Andy Jones CS PhD student @ Princeton

Variational inference for Gaussian processes

\(\DeclareMathOperator*{\argmin}{arg\,min}\) \(\DeclareMathOperator*{\argmax}{arg\,max}\)

Gaussian processes (GPs) can be used as flexible priors for functions in a range of problem types, from regression to dimensionality reduction. Performing inference and prediction with GPs, however, can be computationally demanding, so many approximation methods have been developed. Here, we review a method that formalizes a popular approximation tool for GPs — inducing points — in the context of variational inference.
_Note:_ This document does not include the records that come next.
Lemma finish_served {A B} t0 t1 (effect : ChannelTables -> result (A * ChannelTables)) (k : A -> DB ChannelTables (response B)) a t2 m :
  m [] t0 = (statement effect ≫= k) [] t1 -> effect t1 = Ok (a, t2) -> w_snapshot (ct_world t2) = w_snapshot (ct_world t0) ->
  (exists r, carried_out (without_body r) = true /\ k a = (refreshNotificationSnapshot store ;; mret r)) -> served m t0.
Proof.
  intros Hm E Hsn (r & Hr & Hk). exists r, (refreshed t2). split; [|split; [done|by apply refreshed_snapshot]].
  rewrite Hm. unfold mbind, DB_bind, statement. simpl. rewrite E, Hk. unfold mbind, DB_bind. by rewrite refresh_plain.
Qed.

(** The part on authentication of a request for SMTP. *)
Definition valid_auth (t : ChannelTables) (input : SMTPChannelInput) : Prop :=
  smtp_in_AuthType input = "NONE" \/
  TrimSpace (default EmptyString (smtp_in_Username input)) <> EmptyString /\
  (non_empty (default EmptyString (smtp_in_Password input)) = true \/ exists row, w_smtp (ct_world t) = Some row /\ is_Some (smtp_AuthCiphertext row)).

Lemma smtp_auth_plain t0 input :
  consistent t0 -> valid_auth t0 input ->
  exists username ciphertext version t1, smtp_auth keyring input [] t0 = (Ok (inl (username, ciphertext, version)), t1, []) /\
    core t1 = core t0 /\ w_snapshot (ct_world t1) = w_snapshot (ct_world t0) /\
    if bool_decide (smtp_in_AuthType input = "NONE") then (username, ciphertext, version) = (None, None, None)
    else username = Some (TrimSpace (default EmptyString (smtp_in_Username input))) /\ is_Some ciphertext /\ is_Some version /\
      TrimSpace (default EmptyString (smtp_in_Username input)) <> EmptyString.
Proof.
  intros Hc Hv. unfold smtp_auth. case_bool_decide as Hauth; [by exists None, None, None, t0|].
  destruct Hv as [?|[Huser Hpw]]; [done|]. rewrite bool_decide_false by done. destruct (non_empty (default EmptyString (smtp_in_Password input))) eqn:Hgiven.
  - destruct (in_encrypt_plain (default EmptyString (smtp_in_Password input)) smtpCredentialAAD "SMTP credential" t0 t0 Hc eq_refl) as (envelope & t1 & E & Ht1 & Hsn).
    do 4 eexists. split; [|split_and!; [exact Ht1|exact Hsn|done|by eexists|by eexists|done]]. unfold mbind, DB_bind, EncryptSMTPPassword. by rewrite E.
  - destruct Hpw as [?|(row & Hrow & [envelope He])]; [done|]. destruct (con_paired _ Hc row Hrow) as [Hpair _]. rewrite He in Hpair.
    destruct (smtp_AuthKeyVersion row) as [version|] eqn:Hversion; [|done].
    pose proof (con_smtp_saved _ Hc) as Hsaved. rewrite Hrow in Hsaved. destruct (ct_smtp_saved t0) as [saved|] eqn:Hs; [|done].
    assert (non_empty envelope = true) as Hne.
    { destruct (stored_opens (ct_world t0) SlotSMTP envelope version) as (key & _ & Ho); [apply Hc|done|simpl; rewrite Hrow; simpl; by rewrite Hversion, He|].
      by destruct envelope. }
    exists (Some (TrimSpace (default EmptyString (smtp_in_Username input)))), (Some envelope), (Some version), t0. split; [|split_and!; [done|done|done|by eexists|by eexists|done]].
    unfold mbind, DB_bind, attempt, ChannelQueries.GetSMTPChannel, statement. simpl. rewrite Hrow, Hs. simpl. rewrite Hversion, He. simpl. by rewrite Hne.
Qed.

(** What [net/mail] and [net/url] are relied on for: the empty text is neither an address nor
    has it a host, and an address is not blank. *)
Definition parsers_ok : Prop :=
  (forall s, ParseAddress s = Some s -> not_blank s = true) /\ (forall u, ParseURL EmptyString = Some u -> url_Host u = EmptyString).

(** The requests that are carried out. *)
Definition valid (t : ChannelTables) (c : change) : Prop :=
  match c with
  | SaveSMTP (Some input) =>
      validEmail ParseAddress (smtp_in_FromAddress input) = true /\ validEmail ParseAddress (smtp_in_Recipient input) = true /\
      TrimSpace (smtp_in_Host input) <> EmptyString /\ 1 <= smtp_in_Port input <= 65535 /\
      smtp_in_AuthType input ∈ ["NONE"; "PLAIN"; "LOGIN"] /\ smtp_in_TlsMode input ∈ ["STARTTLS"; "IMPLICIT"] /\ valid_auth t input
  | AddWebhook id (Some input) =>
      is_Some (validWebhookInput ParseURL input) /\ is_Some (wi_SigningValue input) /\ is_Some (wi_SignatureHeader input) /\
      w_webhook (ct_world t) !! id = None
  | ChangeWebhook id (Some input) => is_Some (validWebhookInput ParseURL input) /\ is_Some (w_webhook (ct_world t) !! id)
  | RemoveWebhook id => is_Some (w_webhook (ct_world t) !! id)
  | _ => False
  end.

Lemma core_user t t' : core t' = core t -> ct_user t' = ct_user t.
Proof. intros E. change (ct_user (core t') = ct_user (core t)). by rewrite E. Qed.

Lemma known_user t t0 : core t = core t0 -> actorID ∈ ct_user t0 -> unknown_user t (Some actorID) = false.
Proof. intros E Hin. simpl. rewrite (core_user _ _ E). apply bool_decide_false. intros Hn. by apply Hn. Qed.

Lemma UpdateSMTPChannel_served t0 input :
  parsers_ok -> consistent t0 -> actorID ∈ ct_user t0 -> valid t0 (SaveSMTP (Some input)) ->
  served (UpdateSMTPChannel ParseAddress keyring store now actorID (Some input)) t0.
Proof.
  intros [Haddr _] Hc Hactor (Hfrom & Hrecipient & Hhost & Hport & Hauthtype & Htls & Hauth).
  destruct (smtp_auth_plain t0 input Hc Hauth) as (username & ciphertext & version & t1 & E & Ht1 & Hsn & Hshape).
  assert (forall s, validEmail ParseAddress s = true -> not_blank s = true) as Haddr' by (intros s Hs%bool_decide_eq_true; by apply Haddr).
  unfold UpdateSMTPChannel, UpsertSMTPChannel.
  eapply (finish_served t0 t1 _ _ _ _ _); [| | |].
  - assert (negb (validEmail ParseAddress (smtp_in_FromAddress input)) || negb (validEmail ParseAddress (smtp_in_Recipient input)) ||
      bool_decide (TrimSpace (smtp_in_Host input) = EmptyString) || (smtp_in_Port input <? 1) || (65535 <? smtp_in_Port input) = false) as ->
      by (rewrite Hfrom, Hrecipient, bool_decide_false by done; apply orb_false_iff; lia).
    rewrite !bool_decide_true by done. change (negb true) with false. cbv iota. unfold mbind at 1, DB_bind at 1. rewrite E. reflexivity.
  - cbv beta. rewrite (known_user t1 t0) by done.
    assert (smtp_checked (MkSmtpChannel (smtp_in_Enabled input) (TrimSpace (smtp_in_Host input)) (int32 (smtp_in_Port input)) (smtp_in_FromAddress input)
      (smtp_in_Recipient input) (smtp_in_AuthType input) username ciphertext version (smtp_in_TlsMode input)) = true) as ->.
    { unfold smtp_checked. simpl. rewrite int32_id by (unfold in_int32; lia). rewrite TrimSpace_not_blank, !Haddr' by done.
      rewrite !bool_decide_true by done. assert ((1 <=? smtp_in_Port input) = true) as -> by lia. assert ((smtp_in_Port input <=? 65535) = true) as -> by lia.
      simpl. case_bool_decide; [by simplify_eq|]. destruct Hshape as (-> & [? ->] & [? ->] & Huser). simpl. by rewrite TrimSpace_not_blank. }
    reflexivity.
  - exact Hsn.
  - eexists. by split; [|reflexivity].
Qed.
We first provide a basic review of GPs and GP regression, and then we describe the variational approximation.

Gaussian process review

Recall that a GP is a collection of random variables, any finite subset of which follows a multivariate normal distribution. In the regression setting, we can think of a GP as a prior over functions mapping from inputs to outputs.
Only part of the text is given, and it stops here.